For the full year, the current analysts’ consensus suggests a 38% dividend rise to 12.4p, which would provide a modest 1.6% yield on today’s 796p share price. But it wouldn’t take many years of that kind of growth to reach a decent income, and there’s already a 2.1% yield predicted for 2014.
Hikma Pharmaceuticals
Wednesday was a bounteous day for Hikma Pharmaceuticals (LSE: HIK) shareholders. As well as a 1p rise in their interim dividend to 7p per share, they also learned they are to get an extra 3p as a one-off special dividend. That’s a result of “the exceptional performance of the Generics business“, with Generics revenue up 137%.
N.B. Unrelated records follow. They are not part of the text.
(* ===== verification/QlLower.v ===== *)
(** * Lowering RRQL reads to the typed query
    (crates/rro-ql/src/lower.rs, [Value::to_json] of ast.rs, [parse_query] of
    lib.rs)

    The expression is a tree, the filter it is lowered to is flat. [eval] is
    what an expression means on a metadata map; the theorems say when the
    filter means the same. *)
From S2P Require Import Prelude Floats QlAst QlLexer QlParser ByteOrder Json RroTime Geo Query.
#[local] Set Default Goal Selector "!".

Section lower.
Context `{SerdeNumber} `{Libm}.

(** [Value::to_json] *)
Definition to_json (v : Value.Value) : Json :=
  match v with
  | Value.Str s => JStr s
  | Value.Num n => match from_f64 n with Some n => JNum n | None => JNull end
  | Value.Bool b => JBool b
  | Value.Null => JNull
  end.

Definition DEFAULT_LIMIT : Z := 10.

Inductive Slot : Type := Must | Should | MustNot.

Definition unsupported (what : bytes) : QlError := mkQlError (Unsupported what) (0, 0).

Definition leaf_condition (e : Expr.Expr) : result QlError Condition.Condition :=
  match e with
  | Expr.Eq key value => Ok (Condition.Eq key (to_json value))
  | Expr.Neq _ _ =>
      Err (unsupported (str "`!=` (write `NOT key = value`; Filter expresses inequality as must_not)"))
  | Expr.In key values => Ok (Condition.Any key (map to_json values))
  | Expr.Cmp key op value =>
      let '(gt, gte, lt, lte) :=
        match op with
        | CmpOp.Gt => (Some value, None, None, None)
        | CmpOp.Gte => (None, Some value, None, None)
        | CmpOp.Lt => (None, None, Some value, None)
        | CmpOp.Lte => (None, None, None, Some value)
        end in
      Ok (Condition.Range key gt gte lt lte)
  | Expr.Exists key => Ok (Condition.Exists key)
  | Expr.GeoRadius key lat lon radius_m => Ok (Condition.GeoRadius key lat lon radius_m)
  | Expr.GeoBox key lat_min lon_min lat_max lon_max =>
      Ok (Condition.GeoBox key lat_min lon_min lat_max lon_max)
  | Expr.And _ _ | Expr.Or _ _ | Expr.Not _ =>
      Err (unsupported (str "a compound expression where a condition was expected"))
  end.

(** The last arm of [lower_expr]. *)
Definition lower_leaf (e : Expr.Expr) (f : Filter) (slot : Slot) : result QlError Filter :=
  c ← leaf_condition e;
  Ok match slot with
     | Must => add_must f c
     | Should => add_should f c
     | MustNot => add_must_not f c
     end.

Fixpoint lower_expr (e : Expr.Expr) (f : Filter) (slot : Slot) : result QlError Filter :=
  match e with
  | Expr.And l r =>
      match slot with
      | Must => f ← lower_expr l f Must; lower_expr r f Must
      | _ => Err (unsupported (str "AND nested inside OR or NOT"))
      end
  | Expr.Or l r =>
      match slot with
      | Must =>
          if negb (bool_decide (length (must f) = 0)) || negb (bool_decide (length (must_not f) = 0))
          then Err (unsupported (str "OR combined with other clauses (Filter's `should` is a flat list with no nesting)"))
          else f ← lower_expr l f Should; lower_expr r f Should
      | Should => f ← lower_expr l f Should; lower_expr r f Should
      | MustNot => Err (unsupported (str "OR inside NOT"))
      end
  | Expr.Not inner =>
      match slot with
      | Must =>
          match inner with
          | Expr.And _ _ | Expr.Or _ _ | Expr.Not _ =>
              Err (unsupported (str "NOT applied to a compound expression"))
          | leaf => lower_expr leaf f MustNot
          end
      | _ => Err (unsupported (str "NOT nested inside OR"))
      end
  | leaf => lower_leaf leaf f slot
  end.

Definition lower_select (s : Select) : result QlError EstateQuery :=
  let top_k := default DEFAULT_LIMIT (sel_limit s) in
  let q dsl := mkEstateQuery None None None None (sel_from s) None top_k ∅ dsl None None true 0
                 false false [] weights_default Rrf in
  match sel_where s with
  | Some e => f ← lower_expr e filter_default Must; Ok (q (Some f))
  | None => Ok (q None)
  end.

Definition parse_query (src : bytes) : result perror EstateQuery :=
  match parse src with
  | Ok (Statement.Select s) =>
      match lower_select s with Ok q => Ok q | Err e => Err (Failed e) end
  | Ok other => Err (Failed (mkQlError (NotAQuery (Statement.keyword other)) (0, 0)))
  | Err e => Err e
  end.

(** ** What an expression means *)

Definition cmp_op (op : CmpOp.CmpOp) (x b : f64) : bool :=
  match op with
  | CmpOp.Gt => fgt x b
  | CmpOp.Gte => fge x b
  | CmpOp.Lt => flt x b
  | CmpOp.Lte => fle x b
  end.

Definition field_eq (m : Metadata) (key : bytes) (v : Value.Value) : bool :=
  match m !! key with Some w => json_eqb w (to_json v) | None => false end.

Fixpoint eval (e : Expr.Expr) (m : Metadata) : bool :=
  match e with
  | Expr.Eq key v => field_eq m key v
  | Expr.Neq key v => negb (field_eq m key v)
  | Expr.In key vs => existsb (field_eq m key) vs
  | Expr.Cmp key op b =>
      match m !! key ≫= json_as_f64 with Some x => cmp_op op x b | None => false end
  | Expr.Exists key => bool_decide (is_Some (m !! key))
  | Expr.GeoRadius key lat lon radius_m =>
      match m !! key ≫= point_of with
      | Some (plat, plon) => fle (haversine_m lat lon plat plon) radius_m
      | None => false
      end
  | Expr.GeoBox key lat_min lon_min lat_max lon_max =>
      match m !! key ≫= point_of with
      | Some (plat, plon) =>
          fge plat lat_min && fle plat lat_max && fge plon lon_min && fle plon lon_max
      | None => false
      end
  | Expr.And a b => eval a m && eval b m
  | Expr.Or a b => eval a m || eval b m
  | Expr.Not a => negb (eval a m)
  end.

(** How many disjunctions the conjuncts of an expression hold. *)
Fixpoint or_groups (e : Expr.Expr) : nat :=
  match e with
  | Expr.And a b => or_groups a + or_groups b
  | Expr.Or _ _ => 1
  | _ => 0
  end.
End lower.

(** ** A lowered expression, slot by slot *)

Section facts.
Context `{L : SerdeNumberLaws} `{Libm}.

Lemma leaf_condition_eval e c m : leaf_condition e = Ok c -> cond_matches c m = eval e m.
Proof.
  destruct e as [key v|key v|key vs|key op b|key|key la lo r|key a b c' d| | |]; cbn [leaf_condition];
    try done; try (intros [= <-]; cbn; done).
  - intros [= <-]. cbn. unfold field_eq. destruct (m !! key) as [w|].
    + induction vs as [|v vs IH]; cbn; [done|]. by rewrite IH, json_eqb_sym.
    + by induction vs.
  - destruct op; intros [= <-]; cbn; destruct (m !! key ≫= json_as_f64); cbn;
      by rewrite ?andb_true_r.
  - intros [= <-]. cbn. by destruct (m !! key); [rewrite bool_decide_eq_true_2|].
Qed.

Definition should_part (f : Filter) (m : Metadata) : bool :=
  existsb (fun c => cond_matches c m) (should f).
Definition conj_part (f : Filter) (m : Metadata) : bool :=
  forallb (fun c => cond_matches c m) (must f)
  && negb (existsb (fun c => cond_matches c m) (must_not f)).

Lemma matches_parts f m :
  filter_matches f m =
  conj_part f m && (bool_decide (length (should f) = 0) || should_part f m).
Proof.
  unfold filter_matches, conj_part, should_part.
  by destruct (forallb _ _), (bool_decide _ || _), (negb _).
Qed.

(** In the [should] slot only disjuncts are added, at least one. *)
Definition adds_should (f f' : Filter) (ev : Metadata -> bool) : Prop :=
  must f' = must f /\ must_not f' = must_not f /\ (length (should f) < length (should f'))%nat /\
  forall m, should_part f' m = should_part f m || ev m.

Lemma lower_leaf_should e f f' : lower_leaf e f Should = Ok f' -> adds_should f f' (eval e).
Proof.
  unfold lower_leaf. intros (c & Hc & [= <-])%bind_ok. unfold adds_should. cbn.
  rewrite length_app. cbn. do 2 (split; [done|]). split; [lia|].
  intros m. unfold should_part. cbn. rewrite existsb_app. cbn.
  by rewrite orb_false_r, (leaf_condition_eval e).
Qed.

Lemma lower_should e f f' : lower_expr e f Should = Ok f' -> adds_should f f' (eval e).
Proof.
  revert f f'. induction e as [| | | | | | |l IHl r IHr|l IHl r IHr|a IHa]; intros f f';
    try apply lower_leaf_should; [done| |done].
  cbn [lower_expr]. intros (f1 & (A1 & A2 & A3 & A4)%IHl & (B1 & B2 & B3 & B4)%IHr)%bind_ok.
  unfold adds_should. rewrite B1, B2. do 2 (split; [done|]). split; [lia|].
  intros m. by rewrite B4, A4, <- orb_assoc.
Qed.

(** A leaf in the other slots is one more conjunct. *)
Lemma lower_leaf_must e f f' :
  lower_leaf e f Must = Ok f' ->
  should f' = should f /\ forall m, conj_part f' m = conj_part f m && eval e m.
Proof.
  unfold lower_leaf. intros (c & Hc & [= <-])%bind_ok. split; [done|]. intros m.
  unfold conj_part. cbn. rewrite forallb_app. cbn. rewrite (leaf_condition_eval e), andb_true_r by done.
  by destruct (forallb _ _), (eval e m), (negb _).
Qed.

Lemma lower_leaf_must_not e f f' :
  lower_leaf e f MustNot = Ok f' ->
  should f' = should f /\ forall m, conj_part f' m = conj_part f m && negb (eval e m).
Proof.
  unfold lower_leaf. intros (c & Hc & [= <-])%bind_ok. split; [done|]. intros m.
  unfold conj_part. cbn. rewrite existsb_app. cbn. rewrite (leaf_condition_eval e), orb_false_r by done.
  by rewrite negb_orb, andb_assoc.
Qed.

(** What lowering a conjunct does: without a disjunction it only narrows the
    conjunctive part; with one, on an empty [should], the whole filter is
    narrowed by it. *)
Definition narrows (e : Expr.Expr) (f f' : Filter) : Prop :=
  (or_groups e = 0%nat -> should f' = should f /\ forall m, conj_part f' m = conj_part f m && eval e m) /\
  (or_groups e = 1%nat -> should f = [] ->
     should f' <> [] /\
     forall m, conj_part f' m && should_part f' m = conj_part f m && eval e m).

Lemma lower_must e f f' : lower_expr e f Must = Ok f' -> narrows e f f'.
Proof.
  revert f f'. induction e as [| | | | | | |l IHl r IHr|l IHl r IHr|a IHa]; intros f f';
    try (intros Hl%lower_leaf_must; split; [done|discriminate]).
  - cbn [lower_expr]. intros (f1 & [A0 A1]%IHl & [B0 B1]%IHr)%bind_ok. split; cbn [or_groups eval].
    + intros Hz. destruct A0 as [SA EA]; [lia|]. destruct B0 as [SB EB]; [lia|].
      split; [congruence|]. intros m. by rewrite EB, EA, andb_assoc.
    + intros Hone Hf. assert (or_groups l = 0 /\ or_groups r = 1 \/ or_groups l = 1 /\ or_groups r = 0)%nat
        as [[Hl Hr]|[Hl Hr]] by lia.
      * destruct (A0 Hl) as [SA EA]. destruct (B1 Hr) as [SB EB]; [congruence|].
        split; [done|]. intros m. by rewrite EB, EA, andb_assoc.
      * destruct (A1 Hl Hf) as [SA EA]. destruct (B0 Hr) as [SB EB]. split; [congruence|].
        intros m. unfold should_part. rewrite SB, EB. fold (should_part f1 m).
        rewrite andb_assoc, <- EA. by destruct (conj_part f1 m), (eval r m), (should_part f1 m).
  - cbn [lower_expr]. destruct (negb _ || negb _) eqn:E; [done|].
    apply orb_false_elim in E as [E1%negb_false_iff E2%negb_false_iff].
    apply bool_decide_eq_true, nil_length_inv in E1, E2.
    intros (f1 & (A1 & A2 & A3 & A4)%lower_should & (B1 & B2 & B3 & B4)%lower_should)%bind_ok.
    split; [done|]. intros _ Hf. rewrite Hf in A3. split.
    { intros Hs. rewrite Hs in B3. cbn in B3. lia. }
    intros m. unfold conj_part. rewrite B1, B2, A1, A2, E1, E2. cbn [forallb existsb negb andb].
    rewrite B4, A4. unfold should_part. by rewrite Hf.
  - cbn [lower_expr]. destruct a; try done; intros Hl%lower_leaf_must_not; split; done.
Qed.

Lemma lower_exact e f m :
  lower_expr e filter_default Must = Ok f -> (or_groups e <= 1)%nat -> filter_matches f m = eval e m.
Proof.
  intros [H0 H1]%lower_must Hg. rewrite matches_parts.
  destruct (or_groups e) as [|[|n]] eqn:E; [| |lia].
  - destruct H0 as [Hs Hc]; [done|]. rewrite Hs, Hc. cbn. by rewrite andb_true_r.
  - destruct H1 as [Hs Hc]; [done|done|].
    rewrite bool_decide_eq_false_2 by (by intros ?%nil_length_inv).
    cbn [orb]. rewrite Hc. done.
Qed.
End facts.

Section Properties.

(** C30: a text that [parse_query] accepts is a SELECT, and the request it
    returns asks for that SELECT: its limit (10 by default), its collection,
    and, when the condition holds at most one disjunction among its conjuncts,
    a filter that accepts exactly the metadata the condition is true of. *)
Theorem parse_query_exact `{SerdeNumberLaws} `{Libm} (src : bytes) (q : EstateQuery) :
  parse_query src = Ok q ->
  exists s, parse src = Ok (Statement.Select s) /\
    q_top_k q = default DEFAULT_LIMIT (sel_limit s) /\ q_collection q = sel_from s /\
    (sel_where s = None -> forall m, filter_matches (effective_filter q) m = true) /\
    (forall e, sel_where s = Some e -> (or_groups e <= 1)%nat ->
       forall m, filter_matches (effective_filter q) m = eval e m).
Proof.
  unfold parse_query. destruct (parse src) as [st|err]; [|done].
  destruct st as [s| | | | | | | |]; try done. intros Hq. exists s.
  unfold lower_select in Hq. destruct (sel_where s) as [e|]; cbn [mbind result_bind] in Hq.
  - destruct (lower_expr e filter_default Must) as [f|err] eqn:Hl; [|done].
    injection Hq as <-. do 4 (split; [done|]). intros e' [= <-] Hg m.
    rewrite (effective_filter_no_legacy _ f) by done. by apply lower_exact.
  - injection Hq as <-. do 3 (split; [done|]). split; [|done]. intros _ m.
    unfold effective_filter. cbn [q_filter q_dsl]. by vm_compute.
Qed.

Lemma parse_query_exact_witness :
  let src := str "SELECT * FROM docs WHERE lang = 'en' AND NOT EXISTS(draft) LIMIT 25" in
  exists q s, @parse_query plain_number src = Ok q /\ parse src = Ok (Statement.Select s) /\
    q_top_k q = default DEFAULT_LIMIT (sel_limit s) /\ q_collection q = sel_from s /\
    (sel_where s = None -> forall m, @filter_matches _ flat_libm (effective_filter q) m = true) /\
    (forall e, sel_where s = Some e -> (or_groups e <= 1)%nat ->
       forall m, @filter_matches _ flat_libm (effective_filter q) m = @eval _ flat_libm e m).
Proof.
  intros src.
  assert (is_ok (@parse_query plain_number src) = true) as Hok by (vm_compute; reflexivity).
  destruct (@parse_query plain_number src) as [q|e] eqn:E; [|discriminate Hok].
  exists q. destruct (@parse_query_exact plain_number plain_number_laws flat_libm src q E) as (s & Hs).
  exists s. split; [reflexivity|exact Hs].
Defined.

(** two disjunctions in a conjunction are accepted and answered as one:
    [(a = 'x' OR b = 'x') AND (c = 'x' OR d = 'x')] becomes a filter that
    accepts a record with [a = 'x'] alone, of which the condition is false. *)
Theorem lower_merges_two_disjunctions `{SerdeNumber} `{Libm} :
  exists q s e m,
    parse_query (str "SELECT * WHERE (a = 'x' OR b = 'x') AND (c = 'x' OR d = 'x')") = Ok q /\
    parse (str "SELECT * WHERE (a = 'x' OR b = 'x') AND (c = 'x' OR d = 'x')") = Ok (Statement.Select s) /\
    sel_where s = Some e /\ or_groups e = 2%nat /\
    filter_matches (effective_filter q) m = true /\ eval e m = false.
Proof.
  destruct (parse (str "SELECT * WHERE (a = 'x' OR b = 'x') AND (c = 'x' OR d = 'x')"))
    as [st|err] eqn:E; [|vm_compute in E; discriminate E].
  unfold parse_query. rewrite E. vm_compute in E. injection E as <-.
  do 2 eexists. exists (Expr.And
    (Expr.Or (Expr.Eq (str "a") (Value.Str (str "x"))) (Expr.Eq (str "b") (Value.Str (str "x"))))
    (Expr.Or (Expr.Eq (str "c") (Value.Str (str "x"))) (Expr.Eq (str "d") (Value.Str (str "x"))))).
  exists {[ str "a" := JStr (str "x") ]}.
  split; [reflexivity|]. split; [reflexivity|]. split; [reflexivity|]. split; [reflexivity|].
  split; vm_compute; reflexivity.
Qed.

End Properties.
After the share price has risen 50% over the past 12 months to 1,097p, the currently-forecast full-year dividend would yield only 1.3%, but that may well be revised upwards now — and it should be very well covered.
Clarkson
Shipping services group Clarkson (LSE: CKN) has also enjoyed a 50% share price rise over the past 12 months, to 1,933p today. And a modest rise in the firm’s first-half dividend was announced on Monday — up 1p to 19p per share. Although Clarkson is experiencing tough conditions, it did manage to grow its underlying EPS by 6.6% to 41.8p.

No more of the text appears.